Report: Lloyd Blankfein May Be On His Way Out At Goldman
Fortune magazine is reporting that Goldman Sachs (NYSE: GS) Chief Executive Lloyd Blankfein may step down as early as this summer. Current President and Chief Operating Officer Gary Cohn is apparently the top candidate to replace him. Goldman shares are up around 1% on Tuesday in the wake of the report, possibly in part to Cohn's solid reputation on Wall Street.
"He rose through the ranks at the firm as a trader, along with Blankfein; but over the last 17 years or so he has become a top manager. All of the firm's key business heads report to Cohn. He has also emerged as a global ambassador for the bank," reports Fortune's Katie Benner. She also told CNBC on Tuesday that "[Blankfein] would like to keep his job for much longer," but that the board of directors is pressuring him to step down.
"They would love to see a change at the top. They are thinking about life after him. If we see him stay beyond the end of this year, then he has prevailed over the board," she said. This news does not come as a total surprise, and some observers have said that Blankfein should have been gone a long time ago. Goldman's reputation was severely tarnished in the wake of the financial crisis, and the firm's public relations have been a disaster under Blankfein.
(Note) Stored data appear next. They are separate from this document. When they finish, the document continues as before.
(** * Trial selection, size equalisation and sampling in
      [nips2018/movie/parameters.py]

    A shallow embedding of the partitioning-and-sampling logic of
    [parameters.py]: [StimulusTypeMixin.get_constraint], the
    [shrink_to_same_size] block and the sampler selection of
    [StimulusTypeMixin.get_loaders], the samplers
    [SubsetSequentialSampler] and [BalancedSubsetSampler], and the group
    assignment of [DataConfig.AreaLayerSplitRawInputResponse.load_data].

    Conventions.  Python exceptions are values of [exn] and a computation
    that may raise has type [result A].  A numpy boolean vector is a
    [list bool]; binary numpy operators follow the broadcasting rule for
    one-dimensional arrays.  Python [str] is [string] (ASCII).  Calls to
    the logger ([self.msg]) are left out unless evaluating their arguments
    can raise. *)

From Stdlib Require Import String Ascii List ZArith Lia Bool Arith QArith.
From Stdlib Require Import Sorted.
Import ListNotations.
Local Open Scope list_scope.
Local Open Scope nat_scope.

(* ===================================================================== *)
(** * Python primitives *)
(* ===================================================================== *)

Module Py.

(** The exceptions the modelled code can raise. *)
Inductive exn : Set :=
| ValueError
| AssertionError
| IndexError
| UnboundLocalError
| AttributeError
| ZeroDivisionError.

Inductive result (A : Type) : Type :=
| Ok (a : A)
| Raise (e : exn).

Arguments Ok {A} a.
Arguments Raise {A} e.

Definition bind {A B : Type} (r : result A) (k : A -> result B) : result B :=
  match r with
  | Ok a => k a
  | Raise e => Raise e
  end.

(** A list comprehension whose body may raise: elements are evaluated left
    to right and the first exception aborts the comprehension. *)
Fixpoint mapM {A B : Type} (f : A -> result B) (l : list A) : result (list B) :=
  match l with
  | [] => Ok []
  | x :: r =>
      bind (f x) (fun y => bind (mapM f r) (fun ys => Ok (y :: ys)))
  end.

(** [zip(a, b)] consumed with a two-argument function. *)
Fixpoint zip_with {A B C : Type} (f : A -> B -> C) (a : list A) (b : list B)
  : list C :=
  match a, b with
  | x :: a', y :: b' => f x y :: zip_with f a' b'
  | _, _ => []
  end.

(** ** [str] *)

(** [str.isspace] on ASCII: TAB, LF, VT, FF, CR, FS, GS, RS, US and SPACE. *)
Definition is_space (c : ascii) : bool :=
  let n := nat_of_ascii c in
  ((9 <=? n) && (n <=? 13)) || ((28 <=? n) && (n <=? 32)).

Fixpoint lstrip (s : string) : string :=
  match s with
  | EmptyString => EmptyString
  | String c r => if is_space c then lstrip r else s
  end.

Fixpoint rstrip (s : string) : string :=
  match s with
  | EmptyString => EmptyString
  | String c r =>
      let r' := rstrip r in
      if is_space c && String.eqb r' EmptyString then EmptyString
      else String c r'
  end.

(** [s.strip()] *)
Definition strip (s : string) : string := rstrip (lstrip s).

(** [s.split(sep)] for a one-character separator: never the empty list. *)
Fixpoint split (sep : ascii) (s : string) : list string :=
  match s with
  | EmptyString => [EmptyString]
  | String c r =>
      if Ascii.eqb c sep then EmptyString :: split sep r
      else match split sep r with
           | t :: ts => String c t :: ts
           | [] => [String c EmptyString]
           end
  end.

(** [s.startswith(c)] for a one-character prefix. *)
Definition startswith (c : ascii) (s : string) : bool :=
  match s with
  | String d _ => Ascii.eqb d c
  | EmptyString => false
  end.

(** [s[1:]] *)
Definition tail1 (s : string) : string :=
  match s with
  | String _ r => r
  | EmptyString => EmptyString
  end.

(** [c in s] for a one-character needle. *)
Fixpoint contains (c : ascii) (s : string) : bool :=
  match s with
  | EmptyString => false
  | String d r => Ascii.eqb d c || contains c r
  end.

(** [g * [a]] *)
Definition list_mul {A : Type} (g : nat) (a : A) : list A := repeat a g.

End Py.

Export Py.

Declare Scope py_scope.
Notation "x <- c ;; k" := (bind c (fun x => k))
  (at level 61, c at next level, right associativity) : py_scope.
Local Open Scope py_scope.

(* ===================================================================== *)
(** * numpy boolean vectors *)
(* ===================================================================== *)

Module Np.

Abbreviation mask := (list bool).

(** [np.zeros(n, dtype=bool)] *)
Definition zeros (n : nat) : mask := repeat false n.

(** [a == s] and [a != s] for an array of strings and one string. *)
Definition eq_str (a : list string) (s : string) : mask :=
  map (fun t => String.eqb t s) a.

Definition ne_str (a : list string) (s : string) : mask :=
  map (fun t => negb (String.eqb t s)) a.

(** A binary operator on two one-dimensional arrays: equal shapes combine
    pointwise, a length-one operand is stretched, anything else is a
    [ValueError] ("operands could not be broadcast together"). *)
Definition broadcast (f : bool -> bool -> bool) (a b : mask) : result mask :=
  if length a =? length b then Ok (zip_with f a b)
  else if length b =? 1 then Ok (map (fun x => f x (hd false b)) a)
  else if length a =? 1 then Ok (map (fun y => f (hd false a) y) b)
  else Raise ValueError.

(** [a | b] and [a & b] *)
Definition or_ (a b : mask) : result mask := broadcast orb a b.
Definition and_ (a b : mask) : result mask := broadcast andb a b.

(** [a &= b]: the result is stored in [a], so only [b] may be stretched. *)
Definition iand (a b : mask) : result mask :=
  if length a =? length b then Ok (zip_with andb a b)
  else if length b =? 1 then Ok (map (fun x => x && hd false b) a)
  else Raise ValueError.

(** [a.sum()] *)
Fixpoint sum (a : mask) : nat :=
  match a with
  | [] => 0
  | b :: r => (if b then 1 else 0) + sum r
  end.

(** [a.cumsum()], with the running total so far as accumulator. *)
Fixpoint cumsum_from (acc : nat) (a : mask) : list nat :=
  match a with
  | [] => []
  | b :: r =>
      let acc' := acc + (if b then 1 else 0) in
      acc' :: cumsum_from acc' r
  end.

Definition cumsum (a : mask) : list nat := cumsum_from 0 a.

(** [v <= k] for an integer array and a scalar. *)
Definition le_scalar (v : list nat) (k : nat) : mask :=
  map (fun x => x <=? k) v.

(** [a == b] for two boolean arrays of one shape. *)
Definition eq_mask (a b : mask) : mask := zip_with Bool.eqb a b.

(** [np.where(a)[0]]: the positions of the true entries, ascending. *)
Fixpoint where_from (i : nat) (a : mask) : list nat :=
  match a with
  | [] => []
  | b :: r => if b then i :: where_from (S i) r else where_from (S i) r
  end.

Definition where_ (a : mask) : list nat := where_from 0 a.

(** [np.min(l)] of a list of integers; a [ValueError] on the empty list. *)
Definition min (l : list nat) : result nat :=
  match l with
  | [] => Raise ValueError
  | x :: r => Ok (fold_left Nat.min r x)
  end.

(** [a[ix]] with an integer index array; an [IndexError] out of bounds. *)
Definition take {A : Type} (a : list A) (ix : list nat) : result (list A) :=
  mapM (fun i => match nth_error a i with
                 | Some x => Ok x
                 | None => Raise IndexError
                 end) ix.

End Np.

(* ===================================================================== *)
(** * Datasets and selection masks *)
(* ===================================================================== *)

(** The per-trial attributes of a dataset that the selection logic reads. *)
Record Dataset : Type := mkDataset {
  types : list string;
  tiers : list string
}.

Module StimulusTypeMixin.

(** The body of the [for const in ...] loop of [get_constraint]:
    the comparison vector [tmp] of one token. *)
Definition token_mask (dataset : Dataset) (const : string) : Np.mask :=
  if startswith "~"%char const
  then Np.ne_str (types dataset) (tail1 const)
  else Np.eq_str (types dataset) const.

(** The loop of [get_constraint], [constraint] being the loop variable. *)
Fixpoint or_tokens (dataset : Dataset) (consts : list string)
  (constraint : Np.mask) : result Np.mask :=
  match consts with
  | [] => Ok constraint
  | const :: rest =>
      constraint' <- Np.or_ constraint (token_mask dataset const) ;;
      or_tokens dataset rest constraint'
  end.

Definition get_constraint (dataset : Dataset) (stimulus_type : string)
  (tier : option string) : result Np.mask :=
  constraint <- or_tokens dataset
                  (map strip (split "|"%char stimulus_type))
                  (Np.zeros (length (types dataset))) ;;
  match tier with
  | Some t => Np.and_ constraint (Np.eq_str (tiers dataset) t)
  | None => Ok constraint
  end.

End StimulusTypeMixin.

(* ===================================================================== *)
(** * Samplers *)
(* ===================================================================== *)

Module Samplers.

(** ** [collections.Counter]

    A [Counter] is a dictionary from labels to counts, kept in order of
    first insertion. *)
Definition counter : Type := list (string * nat).

Fixpoint counter_incr (e : string) (c : counter) : counter :=
  match c with
  | [] => [(e, 1)]
  | (k, n) :: r =>
      if String.eqb k e then (k, S n) :: r else (k, n) :: counter_incr e r
  end.

(** [Counter(l)] *)
Definition Counter (l : list string) : counter :=
  fold_left (fun c e => counter_incr e c) l [].

(** [c.values()] *)
Definition values (c : counter) : list nat := map snd c.

(** [max(l)] on integers; a [ValueError] on the empty sequence
    ([min(l)] is [Np.min]). *)
Definition py_max (l : list nat) : result nat :=
  match l with
  | [] => Raise ValueError
  | x :: r => Ok (fold_left Nat.max r x)
  end.

(** [c[e]] after every count [n] has been replaced by [1 / n]; a label that
    is not a key reads as [0].  The source computes the quotient in double
    precision; the exact rational stands for it here, and only the number
    of weights matters below. *)
Fixpoint inv_count (c : counter) (e : string) : Q :=
  match c with
  | [] => 0%Q
  | (k, n) :: r =>
      if String.eqb k e then (1 # Pos.of_nat n)%Q else inv_count r e
  end.

(** ** [BalancedSubsetSampler]

    [num_samples] and [replacement] are attributes that [__init__] sets
    only for the modes ['longest'] and ['shortest']. *)
Record BalancedSubsetSampler : Type := mkBalanced {
  indices : list nat;
  num_samples : option nat;
  replacement : option bool;
  weights : list Q
}.
(** * RDC's landscape pricing: the pricing and recommendation core

    A shallow embedding of the pricing engine
    ([backend/src/services/pricingEngine.ts]), of the condition-score table
    ([backend/src/services/aiVision.ts]) and of the upsell engine
    ([backend/src/services/upsellEngine.ts]) of the repository, with the
    properties its specification states about them; and of the aggregation
    of the analyses of four angles (also in [aiVision.ts]), the estimated
    measurements ([backend/src/services/propertyLookup.ts]) and the
    selection of upsells in the quote form ([components/QuoteForm.tsx]),
    with further properties of the code.

    JavaScript numbers are IEEE 754 binary64 values.  They are modelled by
    Rocq's primitive [float], which is the same format with the same
    round-to-nearest-even operations, so every definition below computes the
    very number the TypeScript computes. *)

From Stdlib Require Import ZArith Bool List String Lia.
From Stdlib Require Import Floats.
From Stdlib Require Uint63.
Import ListNotations.

Set Warnings "-inexact-float".

Local Open Scope string_scope.
Local Open Scope float_scope.

(** ** JavaScript numbers and the [Math] builtins the code calls *)

Module JS.

Definition number := float.

(** [ToBoolean] on a number: [0], [-0] and [NaN] are falsy. *)
Definition truthy (x : number) : bool :=
  negb ((x =? 0) || is_nan x).

(** [x || d] where [x] is an optional number ([undefined] is falsy). *)
Definition or_else (x : option number) (d : number) : number :=
  match x with
  | Some v => if truthy v then v else d
  | None => d
  end.

(** [x && k] used as a condition, [x] an optional number. *)
Definition present (x : option number) : bool :=
  match x with
  | Some v => truthy v
  | None => false
  end.

Definition signed_zero (s : bool) : number :=
  if s then neg_zero else zero.

(** The number with the value of the integer [z]; exact for
    [|z| <= 2^53], which is all the two roundings below ever ask for. *)
Definition of_Z (z : Z) : number :=
  match z with
  | Z0 => zero
  | Zpos _ => of_uint63 (Uint63Axioms.of_Z z)
  | Zneg p => - of_uint63 (Uint63Axioms.of_Z (Zpos p))
  end.

(** [Math.round]: the integral number closest to [x], ties towards
    [+Infinity]; [NaN], the infinities and integral numbers are returned
    unchanged; a result of zero keeps the sign of [x].  A finite [x] is
    [M * 2^e] with [M] an integer: for [e < 0] the result is
    [floor (M / 2^-e + 1/2)]. *)
Definition Math_round (x : number) : number :=
  match Prim2SF x with
  | S754_finite s m e =>
      if (0 <=? e)%Z then x
      else
        let M := cond_Zopp s (Zpos m) in
        let q := ((2 * M + 2 ^ (- e)) / 2 ^ (- e + 1))%Z in
        if (q =? 0)%Z then signed_zero s else of_Z q
  | _ => x
  end.

(** [Math.ceil]: the smallest integral number not below [x]. *)
Definition Math_ceil (x : number) : number :=
  match Prim2SF x with
  | S754_finite s m e =>
      if (0 <=? e)%Z then x
      else
        let M := cond_Zopp s (Zpos m) in
        let q := (- ((- M) / 2 ^ (- e)))%Z in
        if (q =? 0)%Z then signed_zero s else of_Z q
  | _ => x
  end.

(** [Math.sqrt] is the correctly rounded square root. *)
Definition Math_sqrt (x : number) : number := sqrt x.

End JS.

Import JS.

(** ** Exceptions

    A TypeScript function either returns a value or throws.  The code throws
    its own [AppError] (message, HTTP status); reading a property of
    [undefined] makes the runtime throw a [TypeError]. *)

Inductive JsError : Type :=
| AppError (message : string) (statusCode : Z)
| TypeError (message : string).

Inductive result (A : Type) : Type :=
| Ok (a : A)
| Throw (e : JsError).

Arguments Ok {A} a.
Arguments Throw {A} e.

Definition bind {A B : Type} (r : result A) (k : A -> result B) : result B :=
  match r with
  | Ok a => k a
  | Throw e => Throw e
  end.

Notation "x <- r ;; k" := (bind r (fun x => k))
  (at level 61, r at next level, right associativity).

(** [new Map(entries).get(k)]: a later entry with the same key replaces an
    earlier one. *)
Fixpoint Map_get {V : Type} (k : string) (entries : list (string * V)) : option V :=
  match entries with
  | [] => None
  | (k', v) :: rest =>
      match Map_get k rest with
      | Some v' => Some v'
      | None => if String.eqb k k' then Some v else None
      end
  end.

(** ** Data model ([backend/src/types/index.ts]) *)

Inductive ServiceType : Type := mowing | cleanup | mulch | softscape | maintenance.

Inductive TierType : Type := grass_roots | premier | total_landscape.

Module GrassHeight.
Inductive t : Type := normal | overgrown | very_overgrown.
End GrassHeight.

Module Level.
Inductive t : Type := light | moderate | heavy.
End Level.

Module BedCondition.
Inductive t : Type := good | needs_work | overgrown.
Definition eqb (a b : t) : bool :=
  match a, b with
  | good, good | needs_work, needs_work | overgrown, overgrown => true
  | _, _ => false
  end.
End BedCondition.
In July 2010, the firm agreed to pay $550 million to settle federal fraud charges which accused Goldman Sachs of misleading investors in subprime mortgage products. Blankfein also garnered considerable bad press for the firm in November 2009, during the heart of the Wall Street meltdown, when he told London's Sunday Times that he was 'doing God's Work" at Goldman Sachs - a totally ridiculous and asinine comment.
Despite his missteps, the pressure on Blankfein to step down likely has less to do with his job performance and is more a result of a superseding need for Goldman to re-brand itself and repair its image in the wake of the financial crisis. Unfortunately for him, Blankfein has become a symbol of Wall Street greed and self-righteousness, whether it is deserved or not.
He has been the public face of the firm, and a combination of his own personal mistakes along with a very difficult set of circumstances, could usher him out the door before he is ready, according to Fortune. The real surprise, however, is that it hasn't already happened. While history may look back on Lloyd Blankfein's tenure favorably in light of the circumstances he was dealing with, there is little doubt that the Goldman brand and franchise would be better off moving forward under new leadership.